What's that old saying about being doomed to repeat history if we don't learn from it? (George Santayana)
Well, there's some really excellent lessons in this very well-written history of the early PC years.
Thanks for the memories, of course, but the lessons are worth way more than the price of the book.
Still, it's a blast to learn about the boneheadedness of some of these people.
I'm so relieved to finally see a book written by someone that not only recounts the history accurately, but also explains very logically why so many marketing tactics were so bad. In the very beginning of the book he describes Motorola's Iridium system (a satellite-based cellular phone that allowed anyone to use their phone any where in the world by launching 66 extremely expensive low-orbit satellites to cover the entire planet Earth.) Not only were the phones large and barely portable, but you had to use them outdoors, with no obstructions (like a tree) and 'point them at the satellite.' With all those inconveniences, no one apparently considered that 70% of the Earth is covered by nothing but water.
I never thought of that before. It's both obvious and, at the same time, brilliant and clever thinking/deduction.
He repeats this logic throughout the book, citing examples that refresh my memory of the fabulous 1980s and early 1990's.

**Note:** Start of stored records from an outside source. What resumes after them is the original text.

(* ===== verification/JsNumber.v ===== *)
(** * Numbers of the language

    The 32-bit operators of JavaScript on integers, [Number(s)] for decimal and
    prefixed literals, [parseInt(s, 10)] and [parseInt(s, 16)].  A number is an
    integer; what is not an integer (a fraction, [NaN]) is [None]. *)

From S2P Require Import Prelude JsString Json.
From Stdlib Require Import String Ascii.

Open Scope Z_scope.

(** ** 32-bit operators *)

Definition to_uint32 (z : Z) : Z := z mod 2 ^ 32.
Definition to_int32 (z : Z) : Z :=
  let m := z mod 2 ^ 32 in if m <? 2 ^ 31 then m else m - 2 ^ 32.

Definition js_and (a b : Z) : Z := to_int32 (Z.land (to_uint32 a) (to_uint32 b)).
Definition js_or (a b : Z) : Z := to_int32 (Z.lor (to_uint32 a) (to_uint32 b)).
Definition js_shl (a k : Z) : Z := to_int32 (Z.shiftl (to_uint32 a) (k mod 32)).
Definition js_ushr (a k : Z) : Z := Z.shiftr (to_uint32 a) (k mod 32).

(** ** Reading digits *)

Definition digit_value (c : ascii) : Z := Z.of_nat (code c) - 48.

(** The longest prefix of characters of a class, and the rest. *)
Fixpoint span (p : ascii -> bool) (s : string) : string * string :=
  match s with
  | EmptyString => (""%string, ""%string)
  | String c s' =>
      if p c then let '(a, b) := span p s' in (String c a, b) else (""%string, s)
  end.

Fixpoint digits_value (acc : Z) (s : string) : Z :=
  match s with
  | EmptyString => acc
  | String c s' => digits_value (acc * 10 + digit_value c) s'
  end.

Fixpoint hex_digits_value (acc : Z) (s : string) : Z :=
  match s with
  | EmptyString => acc
  | String c s' =>
      let d := if is_digit c then digit_value c
               else if in_range 97 102 c then Z.of_nat (code c) - 87
               else Z.of_nat (code c) - 55 in
      hex_digits_value (acc * 16 + d) s'
  end.

(** [parseInt(s, 10)] where it is finite: white space, a sign, then digits; the rest
    is ignored.  Digits that round to an infinite double give none, as no digit
    does; the rounding of finite values above 2^53 is not modelled. *)
Definition parse_sign (s : string) : Z * string :=
  match s with
  | String c s' =>
      if Ascii.eqb c "-"%char then (-1, s')
      else if Ascii.eqb c "+"%char then (1, s') else (1, s)
  | EmptyString => (1, s)
  end.

Definition DOUBLE_OVERFLOW : Z := 2 ^ 1024 - 2 ^ 970.

Definition parseInt10 (s : string) : option Z :=
  let '(sg, t) := parse_sign (trimStart s) in
  let '(ds, _) := span is_digit t in
  if nonempty ds && (digits_value 0 ds <? DOUBLE_OVERFLOW) then Some (sg * digits_value 0 ds) else None.

(** The integer value of [Number(s)].  A decimal literal is
    [int.frac] with an optional exponent; [0x], [0o], [0b] prefix integers. *)
Definition decimal_integer (int frac : string) (exp : Z) : option Z :=
  let m := digits_value 0 (int ++ frac) in
  let scale := exp - Z.of_nat (slen frac) in
  if 0 <=? scale then Some (m * 10 ^ scale)
  else if m mod 10 ^ (- scale) =? 0 then Some (m / 10 ^ (- scale)) else None.

Definition parse_unsigned_decimal (s : string) : option Z :=
  let '(int, r) := span is_digit s in
  let '(frac, r) :=
    match r with
    | String c r' => if Ascii.eqb c "."%char then span is_digit r' else (""%string, r)
    | EmptyString => (""%string, r)
    end in
  if negb (nonempty int) && negb (nonempty frac) then None
  else match r with
       | EmptyString => decimal_integer int frac 0
       | String c r' =>
           if Ascii.eqb c "e"%char || Ascii.eqb c "E"%char then
             let '(sg, t) := parse_sign r' in
             if nonempty t && all_chars is_digit t
             then decimal_integer int frac (sg * digits_value 0 t) else None
           else None
       end.

Definition in_base (b : nat) (c : ascii) : bool :=
  match b with
  | 2%nat => in_range 48 49 c
  | 8%nat => in_range 48 55 c
  | _ => is_hex c
  end.

Fixpoint base_value (b acc : Z) (s : string) : Z :=
  match s with
  | EmptyString => acc
  | String c s' => base_value b (acc * b + hex_digits_value 0 (String c "")) s'
  end.

Definition prefixed_integer (b : nat) (ds : string) : option Z :=
  if nonempty ds && all_chars (in_base b) ds then Some (base_value (Z.of_nat b) 0 ds) else None.

Definition js_Number (s : string) : option Z :=
  match trim s with
  | EmptyString => Some 0
  | String c0 (String c1 ds) as t =>
      if Ascii.eqb c0 "0"%char && (Ascii.eqb c1 "x"%char || Ascii.eqb c1 "X"%char)
      then prefixed_integer 16 ds
      else if Ascii.eqb c0 "0"%char && (Ascii.eqb c1 "o"%char || Ascii.eqb c1 "O"%char)
      then prefixed_integer 8 ds
      else if Ascii.eqb c0 "0"%char && (Ascii.eqb c1 "b"%char || Ascii.eqb c1 "B"%char)
      then prefixed_integer 2 ds
      else let '(sg, u) := parse_sign t in Z.mul sg <$> parse_unsigned_decimal u
  | t => let '(sg, u) := parse_sign t in Z.mul sg <$> parse_unsigned_decimal u
  end.

(** ** Lemmas *)

Lemma to_uint32_small z : 0 <= z < 2 ^ 32 -> to_uint32 z = z.
Proof. apply Z.mod_small. Qed.

Lemma to_int32_inj a b :
  0 <= a < 2 ^ 32 -> 0 <= b < 2 ^ 32 -> to_int32 a = to_int32 b -> a = b.
Proof.
  intros Ha Hb. unfold to_int32. rewrite !Z.mod_small by lia.
  destruct (a <? 2 ^ 31) eqn:E1, (b <? 2 ^ 31) eqn:E2; reflect_eqb; lia.
Qed.

Lemma land_bound w a b :
  0 <= w -> 0 <= a -> 0 <= b < 2 ^ w -> 0 <= Z.land a b < 2 ^ w.
Proof.
  intros Hw Ha Hb. split; [apply Z.land_nonneg; lia|].
  assert (E : b = Z.land b (Z.ones w)) by (rewrite Z.land_ones, Z.mod_small; lia).
  rewrite E, Z.land_assoc, Z.land_ones by lia. apply Z.mod_pos_bound. lia.
Qed.

(** Keeping the high bits of a [w]-bit word is rounding down to a multiple of [2^k]. *)
Lemma land_high_mask w a k :
  0 <= a < 2 ^ w -> 0 <= k <= w -> Z.land a (2 ^ w - 2 ^ k) = a / 2 ^ k * 2 ^ k.
Proof.
  intros Ha Hk.
  replace (2 ^ w - 2 ^ k) with (Z.shiftl (Z.ones (w - k)) k).
  - rewrite <- Z.shiftr_div_pow2, <- Z.shiftl_mul_pow2 by lia.
    apply Z.bits_inj'. intros n Hn. rewrite Z.land_spec.
    destruct (Z.ltb_spec n k).
    + rewrite !Z.shiftl_spec_low by lia. by rewrite andb_false_r.
    + rewrite !Z.shiftl_spec by lia. rewrite Z.shiftr_spec by lia.
      replace (n - k + k) with n by lia.
      destruct (Z.ltb_spec n w).
      * rewrite Z.ones_spec_low by lia. by rewrite andb_true_r.
      * rewrite Z.ones_spec_high by lia. rewrite andb_false_r.
        destruct (Z.eq_dec a 0) as [->|]; [by rewrite Z.bits_0|].
        symmetry. apply Z.bits_above_log2; [lia|].
        apply Z.lt_le_trans with w; [|lia]. apply Z.log2_lt_pow2; lia.
  - rewrite Z.shiftl_mul_pow2, Z.ones_equiv by lia.
    rewrite Z.mul_pred_l, <- Z.pow_add_r by lia. f_equal. f_equal. lia.
Qed.

Lemma js_and_small a b :
  0 <= a < 2 ^ 31 -> 0 <= b < 2 ^ 31 -> js_and a b = Z.land a b.
Proof.
  intros Ha Hb. unfold js_and. rewrite !to_uint32_small by lia.
  pose proof (land_bound 31 a b ltac:(lia) ltac:(lia) Hb).
  unfold to_int32. rewrite Z.mod_small by lia. destruct (_ <? _) eqn:E; [done|].
  reflect_eqb. lia.
Qed.

(** [x & (2^k - 1)] is the remainder. *)
Lemma js_and_ones a k : 0 <= a < 2 ^ 32 -> 0 <= k <= 30 -> js_and a (2 ^ k - 1) = a mod 2 ^ k.
Proof.
  intros Ha Hk. assert (Hp : 2 ^ k <= 2 ^ 30) by (apply Z.pow_le_mono_r; lia).
  assert (H0 : 0 < 2 ^ k) by (apply Z.pow_pos_nonneg; lia).
  unfold js_and. rewrite !to_uint32_small by lia.
  replace (2 ^ k - 1) with (Z.ones k) by (rewrite Z.ones_equiv; lia).
  rewrite Z.land_ones by lia. pose proof (Z.mod_pos_bound a (2 ^ k) H0).
  unfold to_int32. rewrite Z.mod_small by lia. destruct (_ <? _) eqn:E; [done|].
  reflect_eqb. lia.
Qed.

Lemma js_ushr_div a k : 0 <= a < 2 ^ 32 -> 0 <= k < 32 -> js_ushr a k = a / 2 ^ k.
Proof.
  intros Ha Hk. unfold js_ushr. rewrite to_uint32_small, Z.mod_small by lia.
  apply Z.shiftr_div_pow2. lia.
Qed.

If you really want to know the real reason why things turned out the way they are today, read a book written by someone who not only observed it, but interacted with it. For example, this book.
That being said, I don't want to detract from the overall thrust of the book, which is that a lot of failures were do to inept marketing by the failed companies. In fact in general all of the blunders were due to the ineptitude of upper management in most of these ultimately failed companies. Also the author, Rick Chapman, has a nice sense of humor from my point of view.
While the content of the book is excellent (5+ stars), I was hugely disappointed by the print quality. It just looks like a cheap photocopy. The letters are not evenly filled with paint, and it breaks the reading experience.